- [What to produce] Determine how many lines in the entries contain the word "predictions", and give that number with no other text.

- [Input for this task]
(** ** Exact decimal arithmetic *)

(** The value [v * 10^k] rounded to an integer, ties to even: the
    reference that [quantize] is compared with. *)
Definition round_exact (v k : Z) : Z :=
  if 0 <=? k then v * 10 ^ k
  else Dec.signed (v <? 0) (Dec.round_half_even (Z.abs v) (- k)).

(** [r] is an integer nearest to [v * 10^k], and an even one when two
    are equally near. *)
Definition nearest_even (v k r : Z) : Prop :=
  if 0 <=? k then r = v * 10 ^ k
  else 2 * Z.abs (r * 10 ^ (- k) - v) ≤ 10 ^ (- k) ∧
       (2 * Z.abs (r * 10 ^ (- k) - v) = 10 ^ (- k) → Z.even r = true).

(** A finite decimal: [(-1)^fsign * fcoeff * 10^fexp]. *)
Record finite := Fin { fsign : bool; fcoeff : Z; fexp : Z }.

Definition to_decimal (d : finite) : Dec.Decimal :=
  Dec.DFinite (fsign d) (fcoeff d) (fexp d).

(** The coefficient of a finite value is not negative. *)
Definition well_formed (d : Dec.Decimal) : Prop :=
  match d with
  | Dec.DFinite _ c _ => 0 ≤ c
  | _ => True
  end.

(** The smallest exponent among [m] and those of [ds]. *)
Definition common_exp (m : Z) (ds : list finite) : Z :=
  foldl (λ m d, Z.min m (fexp d)) m ds.

(** The sum of [ds] in units of [10^m], for [m] no larger than their
    exponents: an integer, without any rounding. *)
Definition exact_total (m : Z) (ds : list finite) : Z :=
  foldr (λ d t, Dec.signed (fsign d) (fcoeff d) * 10 ^ (fexp d - m) + t) 0 ds.
(** The messages of evaluator_content_handler.py. *)
Definition handler_message (m : message) : bool :=
  match m with
  | MsgAttemptFailed _ _ _ | MsgRetryingIn _ | MsgRetriesExceeded _
  | MsgNegotiating _ | MsgPredictorCanReceive _ | MsgPredictorCanSend _
  | MsgWarnRequestFormat _ | MsgWarnResponseFormat _
  | MsgNegotiatedRequest _ | MsgNegotiatedResponse _
  | MsgSerializing _ | MsgPosting _ _
  | MsgContentTypeFound | MsgWarnFormatMismatch _ _
  | MsgDeserializingMsgpack | MsgDeserializingJson
  | MsgNoContentType | MsgDecodeFailed _ => true
  | _ => false
  end.

(** What evaluator_content_handler.py can do to the outside: HTTP calls,
    sleeps, and its own messages. *)
Definition handler_event (e : event) : bool :=
  match e with
  | EvRequest _ _ _ _ | EvSleep _ => true
  | EvStdout m | EvStderr m => handler_message m
  | _ => false
  end.

(** ** Specification helpers for the orchestrator *)

Definition append_trace (t : list event) (s : state) : state :=
  {| st_dir := st_dir s; st_requests := st_requests s; st_files := st_files s;
     st_trace := (st_trace s ++ t)%list; st_locals := st_locals s |}.

(** The number of predictions of a task, when the task is a dict whose
    [predictions] entry (default: empty dict) has a length. *)
Definition task_count (task : value) : option Z :=
  match task with
  | VDict d =>
      match py_len (match dict_get "predictions" d with
                    | Some p => p
                    | None => VDict []
                    end) with
      | Ok n => Some n
      | Raise _ => None
      end
  | _ => None
  end.

(** The warnings due for a list of tasks, numbered from [i]. *)
Fixpoint task_warnings (total i : Z) (tasks : list value) : list event :=
  match tasks with
  | [] => []
  | task :: rest =>
      (match task, task_count task with
       | VDict d, Some n =>
           if n =? total then []
           else [EvStdout (MsgWarnTaskCount i (dict_get "name" d) n total)]
       | _, _ => []
       end ++ task_warnings total (i + 1) rest)%list
  end.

- [Solution to this problem] 3